=== Begin Enclosure ===

(* ===== verification/ServerRun.v ===== *)
(** * The vspwd server: whole runs

    Opening the bridge, and the invariant and the validity of everything sent,
    over a whole run of [vspwd_run_config]. *)

From S2P Require Import Prelude Types Ring Backend Loopback DriverApi PortConfig Port PortClient PortProps.
From S2P Require Import Posix Vspd Server ServerLoop ServerInv ServerRequests ServerProps.

(** ** Opening the bridge *)

Section bridge.
Context {P B : Type} (A : abi) (Bd : build) (factories : factory_id -> spw_backend_factory P B)
  (alloc : Z -> Z -> option Z).
Context (o : spw_backend_ops B) (Inv : B -> Prop) `{!BackendOutputs o Inv}.
Hypothesis Hfactory : factory_ok o Inv (factories UdpFactory).
Abbreviation server_ok := (server_ok o Inv).
Abbreviation port_runs := (port_runs o Inv).
Implicit Types (s : vspwd_server B) (config : vspwd_udp_bridge_config (P := P)).

Lemma select_udp config id :
  select_factory A Bd (Some (udp_port_config A config)) = (SPW_OK, Some id) -> id = UdpFactory.
Proof.
  unfold select_factory. case_if; [done|]. cbn [cfg_backend udp_port_config].
  change (SPW_BACKEND_UDP =? SPW_BACKEND_LOOPBACK) with false.
  change (SPW_BACKEND_UDP =? SPW_BACKEND_SIMULATOR) with false.
  rewrite Z.eqb_refl. case_if; [congruence|]. case_if; congruence.
Qed.

(** Taking a port over, in a server that has no bridge yet and nobody attached. *)
Lemma take_over_ok s id udp : server_ok s -> b_enabled (s_bridge s) = false ->
  0 <= id < VSPWD_PORT_COUNT ->
  (forall id', 0 <= id' < VSPWD_PORT_COUNT -> p_client_index (port_at s id') = -1) ->
  port_runs udp ->
  server_ok (upd_port id bridged_port
    (upd_bridge
      (fun b => set_b_state SPW_LINK_CONNECTING (set_b_port_id id (set_b_enabled true b)))
      (set_udp_port udp s))).
Proof.
  intros [[Hlc Hlp Hc Hp Hci Hpi Ho Hl Hb] Hs] He Hid Hnone Hu.
  set (s1 := upd_bridge _ (set_udp_port udp s)). set (s2 := upd_port id bridged_port s1).
  destruct Hb as (_ & Hrx & _ & Hbr & _). rewrite He in Hbr. cbn [andb] in Hbr.
  assert (forall id', 0 <= id' -> port_at s2 id' =
    if id' =? id then bridged_port (port_at s id) else port_at s id') as Hat.
  { intros. by apply (port_at_upd s1). }
  split.
  - constructor; try done.
    + unfold s2. by rewrite length_ports_upd.
    + intros id' Hid'. rewrite Hat by lia. case_if; [|by apply Hp].
      destruct (Hp id Hid) as (H1 & H2 & _ & _). split_and!; try done; cbn; state_lia.
    + intros id' Hid'. rewrite Hat by lia. case_if; [|by apply Hpi]. by apply (Hpi id).
    + intros i id' Hi Hid'. rewrite Hat by lia. case_if; [|by apply Hl].
      replace id' with id by lia. by apply Hl.
    + split; [done|]. split; [done|]. split; [cbn; state_lia|]. split.
      * intros id' Hid'. rewrite Hat by lia. cbn. case_if; [cbn; lia|]. rewrite Hbr by done. lia.
      * intros _. split; [done|]. change (b_port_id (s_bridge s2)) with id.
        rewrite Hat, Z.eqb_refl by lia. split; [by apply Hnone|done].
  - intros id' Hid'. unfold expected_state, vspwd_calculate_state. rewrite Hat by lia. case_if.
    + cbn [bridged_port p_bridged set_p_next_message_id set_p_state set_p_reset_latched
        set_p_started set_p_bridged]. by rewrite andb_false_r.
    + rewrite (Hnone id' Hid'), (Hbr id' Hid'). cbn [Z.ltb Z.compare negb andb].
      specialize (Hs id' Hid'). unfold expected_state in Hs.
      by rewrite (Hnone id' Hid'), (Hbr id' Hid') in Hs.
Qed.

Lemma init_unattached id : 0 <= id < VSPWD_PORT_COUNT ->
  p_client_index (port_at (vspwd_init_server (B := B)) id) = -1.
Proof.
  intros Hid. unfold port_at. cbn [s_ports vspwd_init_server].
  rewrite lookup_total_replicate_2; [done|slia].
Qed.

Lemma open_bridge_ok config : 0 <= bc_port_id config ->
  let '(r, s) := vspwd_open_bridge A Bd factories alloc vspwd_init_server config in
  r = 0 -> server_ok s.
Proof.
  intros Hid. unfold vspwd_open_bridge. case_if; [intros _; apply init_server_ok|].
  case_if; [done|]. pose proof (open_runs A Bd factories alloc o Inv UdpFactory Hfactory
    (udp_port_config A config) (select_udp config)) as Hu.
  destruct (spw_port_open _ _ _ _ _) as [[r udp] m]. case_if; [done|].
  pose proof (start_runs factories o Inv UdpFactory Hfactory udp Hu) as Hu'. destruct (spw_port_start udp) as [r' udp'].
  case_if; [done|]. intros _.
  refine (proj1 (bridge_refresh_ok o Inv _ _)). apply (take_over_ok vspwd_init_server (bc_port_id config) udp'); try done; [apply init_server_ok|slia|].
  apply init_unattached.
Qed.
End bridge.

(** ** Recording what is sent *)

(** recvmsg stores as many bytes as it reports. *)
Definition recvmsg_ok {W} (os : os_ops W) : Prop :=
  forall fd size w, let '(received, frame, truncated, _) := os_recvmsg os fd size w in
  0 < received -> truncated = false -> bytes_ok frame /\ Z.of_nat (length frame) = received.

(** The same system, which also keeps every record handed to send, newest first. *)
Definition log_os {W} (os : os_ops W) : os_ops (W * list (Z * list Z)) :=
  {| os_send := fun fd data '(w, log) =>
       let '(r, w) := os_send os fd data w in (r, (w, (fd, data) :: log));
     os_recvmsg := fun fd size '(w, log) =>
       let '(received, frame, truncated, w) := os_recvmsg os fd size w in
       (received, frame, truncated, (w, log));
     os_accept4 := fun fd '(w, log) => let '(r, w) := os_accept4 os fd w in (r, (w, log));
     os_close := fun fd '(w, log) => (os_close os fd w, log);
     os_poll := fun entries timeout '(w, log) =>
       let '(r, revents, w) := os_poll os entries timeout w in (r, revents, (w, log));
     os_errno := fun '(w, _) => os_errno os w;
     os_stop_requested := fun '(w, _) => os_stop_requested os w;
     os_unlink := fun path '(w, log) => (os_unlink os path w, log);
     os_socket := fun '(w, log) => let '(r, w) := os_socket os w in (r, (w, log));
     os_bind := fun fd path '(w, log) => let '(r, w) := os_bind os fd path w in (r, (w, log));
     os_chmod := fun path '(w, log) => let '(r, w) := os_chmod os path w in (r, (w, log));
     os_listen := fun fd n '(w, log) => let '(r, w) := os_listen os fd n w in (r, (w, log));
     os_calloc := fun '(w, _) => os_calloc os w;
     os_install_signals := fun '(w, log) => (os_install_signals os w, log) |}.

Definition log_ok {W} (w : W * list (Z * list Z)) : Prop := Forall (fun r => sent_ok r.2) w.2.

Lemma log_contract {W} (os : os_ops W) : recvmsg_ok os -> OsContract (log_os os) log_ok.
Proof.
  intros Hrecv. constructor.
  - intros fd data [w log] Hl Hd. cbn. destruct (os_send os fd data w). by constructor.
  - intros fd size [w log] Hl. cbn. pose proof (Hrecv fd size w) as H.
    destruct (os_recvmsg os fd size w) as [[[r f] tr] w']. done.
  - intros fd [w log] Hl. cbn. by destruct (os_accept4 os fd w).
  - by intros fd [w log] Hl.
  - intros e tm [w log] Hl. cbn. by destruct (os_poll os e tm w) as [[r ev] w'].
Qed.

(** Closing and removing send nothing. *)
Lemma cleanup_log {B W} (os : os_ops W) (s : vspwd_server B) w :
  (vspwd_cleanup (log_os os) s w).2 = w.2.
Proof.
  unfold vspwd_cleanup.
  assert (forall cs (w : W * list (Z * list Z)),
    (fold_left (fun w c => if 0 <=? c_fd c then os_close (log_os os) (c_fd c) w else w) cs w).2
    = w.2) as Hfold.
  { induction cs as [|c cs IH]; intros v; [done|]. cbn [fold_left]. rewrite IH.
    case_if; [by destruct v|done]. }
  rewrite <- (Hfold (s_clients s) w). destruct (fold_left _ (s_clients s) w) as [v log].
  by destruct (s_socket_path s), (0 <=? s_listener_fd s).
Qed.

Lemma open_listener_log {B W} (os : os_ops W) (s : vspwd_server B) path w :
  let '(_, (s', w')) := vspwd_open_listener (log_os os) s path w in
  w'.2 = w.2 /\ exists fd path', s' = set_listener fd path' s.
Proof.
  assert (exists fd path', s = set_listener fd path' s) as H0
    by (by exists (s_listener_fd s), (s_socket_path s); destruct s).
  unfold vspwd_open_listener. destruct path as [[|b path]|]; [done| |done].
  case_if; [done|]. destruct w as [w log]. cbn [log_os os_socket os_unlink os_bind os_chmod os_listen].
  destruct (os_socket os w) as [fd w1]. case_if; [split; [done|by eexists _, _]|].
  destruct (os_bind os fd (b :: path) _) as [r1 w2]. case_if; [split; [done|by eexists _, _]|].
  destruct (os_chmod os (b :: path) w2) as [r2 w3]. case_if; [split; [done|by eexists _, _]|].
  destruct (os_listen os fd _ w3) as [r3 w4]. case_if; (split; [done|by eexists _, _]).
Qed.

Lemma set_listener_ok {B} (o : spw_backend_ops B) Inv s fd path :
  server_ok o Inv s -> server_ok o Inv (set_listener fd path s).
Proof. intros [Hw Hs]. split; [|exact Hs]. by destruct Hw. Qed.
(** C15. A packet that a client sends in fragments, cut anywhere, over a running
    link reaches the peer's queue whole: after the last fragment the queue holds
    the packets it held before and then one with exactly the bytes of the
    fragments in order and the terminator of the last one, every client owns the
    port it owned, and the sender has an OK answer waiting.  An empty packet is one empty fragment. *)
Theorem packet_carried s i g chunks : tx_ready s i g ->
  ra_active (c_reassembly (client_at s i)) = false -> Forall bytes_ok chunks ->
  Z.of_nat (length (concat chunks)) = og_total g ->
  (chunks <> [] /\ Forall (fun c => c <> []) chunks \/ chunks = [[]]) ->
  exists s', handle_fragments s i g 0 chunks = (true, s') /\
    arrived s s' i g (concat chunks).
Proof.
  intros Hr Hidle Hb Hlen Hne. apply (fragments_arrive i g chunks s []); try done.
  - by destruct Hne as [[? _]| ->].
  - apply (sw_client _ _ _ (proj1 (tr_server _ _ _ Hr)) i (tr_index _ _ _ Hr)).
  - destruct Hne as [[_ ?]| ->]; [by left|right]. split; [|done]. cbn in Hlen. lia.
Qed.
End packets.

(** ** Packets out *)

(** The number of fragments of a packet of [length] bytes. *)
Definition fragment_count (length : Z) : nat :=
  if length =? 0 then 1
  else Z.to_nat ((length + (VSPD_MAX_FRAME_PAYLOAD - 1)) / VSPD_MAX_FRAME_PAYLOAD).

(** The slot when [k] fragments have been sent, and the payload of the next. *)
Definition sent_slot (slot : vspwd_packet_slot) (k : nat) : vspwd_packet_slot :=
  set_ps_offset (Z.of_nat k * VSPD_MAX_FRAME_PAYLOAD) slot.

Definition fragment_payload (slot : vspwd_packet_slot) (k : nat) : list Z :=
  mem_read (ps_data slot) (Z.to_nat (Z.of_nat k * VSPD_MAX_FRAME_PAYLOAD))
    (Z.to_nat (slot_chunk (sent_slot slot k))).

Definition fragment_record (port_id : Z) (slot : vspwd_packet_slot) (k : nat) : list Z :=
  vspd_header_bytes (packet_event_header port_id (sent_slot slot k)) ++ fragment_payload slot k.

(** Client [i]'s turn to receive a packet event, [n] times. *)
Fixpoint flush_packets {B W} (os : os_ops W) (n : nat) (s : vspwd_server B) (i : Z) (w : W)
    : bool * (vspwd_server B * W) :=
  match n with
  | O => (true, (s, w))
  | S n =>
      let '(ok, (s, w)) := vspwd_flush_packet_event os s i w in
      if ok then flush_packets os n s i w else (false, (s, w))
  end.

Lemma fragment_count_bounds length k : 0 <= length -> (k < fragment_count length)%nat ->
  Z.of_nat k * VSPD_MAX_FRAME_PAYLOAD <= length /\
  (Z.of_nat k * VSPD_MAX_FRAME_PAYLOAD = length -> length = 0) /\
  (S k = fragment_count length <-> length <= Z.of_nat (S k) * VSPD_MAX_FRAME_PAYLOAD).
Proof.
  unfold fragment_count, VSPD_MAX_FRAME_PAYLOAD. intros Hl Hk. case_if.
  - assert (k = 0%nat) as -> by lia. lia.
  - pose proof (Z.div_mod (length + (32 * 1024 - 1)) (32 * 1024) ltac:(lia)).
    pose proof (Z.mod_pos_bound (length + (32 * 1024 - 1)) (32 * 1024) ltac:(lia)). lia.
Qed.

Lemma fragment_count_pos length : 0 <= length -> (0 < fragment_count length)%nat.
Proof.
  intros H. unfold fragment_count, VSPD_MAX_FRAME_PAYLOAD. case_if; [lia|].
  pose proof (Z.div_le_lower_bound (length + (32 * 1024 - 1)) (32 * 1024) 1). lia.
Qed.

Lemma mem_read_split m off (a b : nat) :
  mem_read m off (a + b) = mem_read m off a ++ mem_read m (off + a) b.
Proof.
  apply list_eq_mem_get; [by rewrite length_app, !length_mem_read|].
  intros j Hj. rewrite length_mem_read in Hj. rewrite mem_get_app, length_mem_read.
  rewrite mem_get_read by done. case_decide; rewrite mem_get_read by lia; [done|].
  f_equal. lia.
Qed.

(** The payloads of the fragments make up the packet. *)
Lemma fragments_concat slot : queued_ok slot -> ps_offset slot = 0 ->
  concat (fragment_payload slot <$> seq 0 (fragment_count (ps_length slot))) =
  mem_read (ps_data slot) 0 (Z.to_nat (ps_length slot)).
Proof.
  intros (_ & Hmax & Hor & _) H0. rewrite H0 in Hor.
  assert (forall n, (n <= fragment_count (ps_length slot))%nat ->
    concat (fragment_payload slot <$> seq 0 n) =
    mem_read (ps_data slot) 0
      (Z.to_nat (Z.min (ps_length slot) (Z.of_nat n * VSPD_MAX_FRAME_PAYLOAD)))) as Hn.
  { induction n as [|n IH]; intros Hle; [by rewrite Z.min_r by lia|].
    rewrite seq_S, fmap_app, concat_app, IH by lia. cbn [fmap list_fmap concat]. rewrite app_nil_r.
    destruct (fragment_count_bounds (ps_length slot) n) as (H1 & H2 & H3); [lia|lia|].
    unfold fragment_payload, slot_chunk, sent_slot. cbn [Nat.add set_ps_offset ps_length ps_offset].
    unfold VSPD_MAX_LOGICAL_PACKET, VSPD_MAX_FRAME_PAYLOAD in *. rewrite wrap_small by lia.
    rewrite Z.min_r by lia.
    match goal with |- mem_read _ 0 ?a ++ mem_read _ _ ?b = _ =>
      etrans; [symmetry; apply (mem_read_split (ps_data slot) 0 a b)|] end.
    f_equal. case_if; lia. }
  rewrite Hn by done. f_equal. f_equal.
  pose proof (fragment_count_pos (ps_length slot) ltac:(lia)) as Hpos.
  destruct (fragment_count_bounds (ps_length slot) (fragment_count (ps_length slot) - 1))
    as (_ & _ & H3); [lia|lia|].
  replace (S (fragment_count (ps_length slot) - 1)) with (fragment_count (ps_length slot)) in H3 by lia.
  lia.
Qed.

Section delivery.
Context {B W : Type} (os : os_ops W) (o : spw_backend_ops B) (Inv : B -> Prop)
  `{!BackendOutputs o Inv}.
Implicit Types (s : vspwd_server B).
Abbreviation server_ok := (server_ok o Inv).

(** The socket takes whole records. *)
Definition sends_all : Prop :=
  forall fd data w, (os_send os fd data w).1 = Z.of_nat (length data).

Lemma send_event_logged fd h payload w log : sends_all -> vspd_header_in_range h = true ->
  vspd_validate_common h = VSPD_CODEC_OK ->
  exists w', send_event (log_os os) fd h payload (w, log) =
    (true, (w', (fd, vspd_header_bytes h ++ payload) :: log)).
Proof.
  intros Hsend Hr Hc. unfold send_event. rewrite vspd_encode_header_bytes by done.
  rewrite drop_nil, app_nil_r. cbn [negb Z.eqb VSPD_CODEC_OK].
  rewrite <- (app_nil_r (vspd_header_bytes h)), mem_write_app by done.
  rewrite drop_nil, app_nil_r. unfold vspwd_send_record. cbn [log_os os_send].
  pose proof (Hsend fd (vspd_header_bytes h ++ payload) w) as H.
  destruct (os_send os fd _ w) as [sent w']. cbn in H. rewrite H, Z.eqb_refl. by exists w'.
Qed.

(** Client [i] owns port [id], whose queue is [slots]. *)
Definition queue_is s (i id : Z) (slots : list vspwd_packet_slot) : Prop :=
  server_ok s /\ c_port_id (client_at s i) = id /\ ring_list (p_packets (port_at s id)) = slots.

Lemma front_queued s i id slot rest : 0 <= i < VSPWD_CLIENT_COUNT -> 0 <= id ->
  queue_is s i id (slot :: rest) -> queued_ok slot.
Proof.
  intros Hi Hid (Hs & Hp & Hq). pose proof (sw_port_id _ _ _ (proj1 Hs) i Hi) as Hpi.
  destruct (sw_port _ _ _ (proj1 Hs) id ltac:(lia)) as ((_ & _ & Hall & _) & _).
  rewrite Hq in Hall. by apply Forall_cons in Hall as [? _].
Qed.

Lemma log_recvmsg_ok : recvmsg_ok os -> recvmsg_ok (log_os os).
Proof.
  intros H fd size [w log]. cbn. specialize (H fd size w).
  by destruct (os_recvmsg os fd size w) as [[[r f] tr] w'].
Qed.

(** One packet event. *)
Lemma flush_packet_step s i id w log slot rest : sends_all -> recvmsg_ok os -> 0 <= i < VSPWD_CLIENT_COUNT ->
  0 <= id -> queue_is s i id (slot :: rest) ->
  exists s' w', vspwd_flush_packet_event (log_os os) s i (w, log) =
      (true, (s', (w', (c_fd (client_at s i),
        vspd_header_bytes (packet_event_header id slot) ++
        mem_read (ps_data slot) (Z.to_nat (ps_offset slot)) (Z.to_nat (slot_chunk slot))) :: log))) /\
    c_fd (client_at s' i) = c_fd (client_at s i) /\
    queue_is s' i id
      (if slot_final slot then rest
       else set_ps_offset (u32 (ps_offset slot + slot_chunk slot)) slot :: rest).
Proof.
  intros Hsend Hrecv Hi Hid (Hs & Hp & Hq).
  pose proof (sw_port_id _ _ _ (proj1 Hs) i Hi) as Hpi. rewrite Hp in Hpi.
  pose proof (sw_port _ _ _ (proj1 Hs) id ltac:(lia)) as ((Hw & Hst & Hql & Hrest) & _).
  destruct (ring_list_cons _ _ _ _ Hw Hq) as (Hfront & Hpop & _).
  assert (r_count (p_packets (port_at s id)) <> 0)%nat as Hc
    by (intros Hc; apply ring_list_nil in Hc; congruence).
  rewrite Hq in Hql. apply Forall_cons in Hql as [Hslot _].
  destruct (slot_chunk_spec slot Hslot) as (_ & _ & Hch0 & _).
  set (payload := mem_read (ps_data slot) (Z.to_nat (ps_offset slot)) (Z.to_nat (slot_chunk slot))).
  assert (valid_record (packet_event_header id slot) payload) as Hv.
  { apply packet_event_valid; [done|]. unfold payload. by rewrite length_mem_read, Z2Nat.id. }
  destruct (send_event_logged (c_fd (client_at s i)) _ payload w log Hsend (vr_range _ _ Hv)
    (vr_common _ _ Hv)) as [w' Hev].
  pose proof (any_contract _ (log_recvmsg_ok Hrecv)) as Hos.
  pose proof (flush_packet_event_ok (log_os os) (fun _ => True) o Inv s i (w, log) Hs Hi I)
    as [Hok _].
  assert (length (s_clients s) = 4%nat /\ length (s_ports s) = 2%nat) as [Hlc Hlp]
    by (split; apply Hs).
  unfold vspwd_flush_packet_event in *. rewrite Hp in *. rewrite (proj2 (Z.ltb_ge _ _)) in * by lia.
  rewrite (proj2 (Nat.eqb_neq _ _)) in * by done. rewrite Hfront in *. fold payload in Hok |- *.
  rewrite Hev in *. cbn [negb fst snd] in *.
  destruct (slot_final slot); cbn [negb fst snd] in *; eexists _, w'; (split; [done|]).
  - destruct (client_at_mark (upd_port id (fun p => set_p_packets (ring_pop (p_packets p))
      (set_p_statistics (count_rx_packet (ps_length slot) (p_statistics p)) p)) s) id i Hi Hlc)
      as [m Hm].
    rewrite Hm. split; [done|]. split; [done|]. rewrite Hm. split; [done|].
    rewrite port_at_mark, port_at_upd, Z.eqb_refl by (done || lia). exact Hpop.
  - split; [done|]. split; [done|]. split; [done|].
    rewrite port_at_upd, Z.eqb_refl by (done || lia). cbn [p_packets set_p_packets].
    rewrite (ring_list_set_front VSPWD_PACKET_QUEUE_DEPTH) by (done || lia). by rewrite Hpop.
Qed.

=== End Enclosure ===

### Task
All lines in the listing above between the line with "apply list_eq_mem_get; [by" and the line with "Implicit Types (s : vspwd_server B).", inclusive, should be set down exactly, and no line outside that range.

### Output of the task
  apply list_eq_mem_get; [by rewrite length_app, !length_mem_read|].
  intros j Hj. rewrite length_mem_read in Hj. rewrite mem_get_app, length_mem_read.
  rewrite mem_get_read by done. case_decide; rewrite mem_get_read by lia; [done|].
  f_equal. lia.
Qed.

(** The payloads of the fragments make up the packet. *)
Lemma fragments_concat slot : queued_ok slot -> ps_offset slot = 0 ->
  concat (fragment_payload slot <$> seq 0 (fragment_count (ps_length slot))) =
  mem_read (ps_data slot) 0 (Z.to_nat (ps_length slot)).
Proof.
  intros (_ & Hmax & Hor & _) H0. rewrite H0 in Hor.
  assert (forall n, (n <= fragment_count (ps_length slot))%nat ->
    concat (fragment_payload slot <$> seq 0 n) =
    mem_read (ps_data slot) 0
      (Z.to_nat (Z.min (ps_length slot) (Z.of_nat n * VSPD_MAX_FRAME_PAYLOAD)))) as Hn.
  { induction n as [|n IH]; intros Hle; [by rewrite Z.min_r by lia|].
    rewrite seq_S, fmap_app, concat_app, IH by lia. cbn [fmap list_fmap concat]. rewrite app_nil_r.
    destruct (fragment_count_bounds (ps_length slot) n) as (H1 & H2 & H3); [lia|lia|].
    unfold fragment_payload, slot_chunk, sent_slot. cbn [Nat.add set_ps_offset ps_length ps_offset].
    unfold VSPD_MAX_LOGICAL_PACKET, VSPD_MAX_FRAME_PAYLOAD in *. rewrite wrap_small by lia.
    rewrite Z.min_r by lia.
    match goal with |- mem_read _ 0 ?a ++ mem_read _ _ ?b = _ =>
      etrans; [symmetry; apply (mem_read_split (ps_data slot) 0 a b)|] end.
    f_equal. case_if; lia. }
  rewrite Hn by done. f_equal. f_equal.
  pose proof (fragment_count_pos (ps_length slot) ltac:(lia)) as Hpos.
  destruct (fragment_count_bounds (ps_length slot) (fragment_count (ps_length slot) - 1))
    as (_ & _ & H3); [lia|lia|].
  replace (S (fragment_count (ps_length slot) - 1)) with (fragment_count (ps_length slot)) in H3 by lia.
  lia.
Qed.

Section delivery.
Context {B W : Type} (os : os_ops W) (o : spw_backend_ops B) (Inv : B -> Prop)
  `{!BackendOutputs o Inv}.
Implicit Types (s : vspwd_server B).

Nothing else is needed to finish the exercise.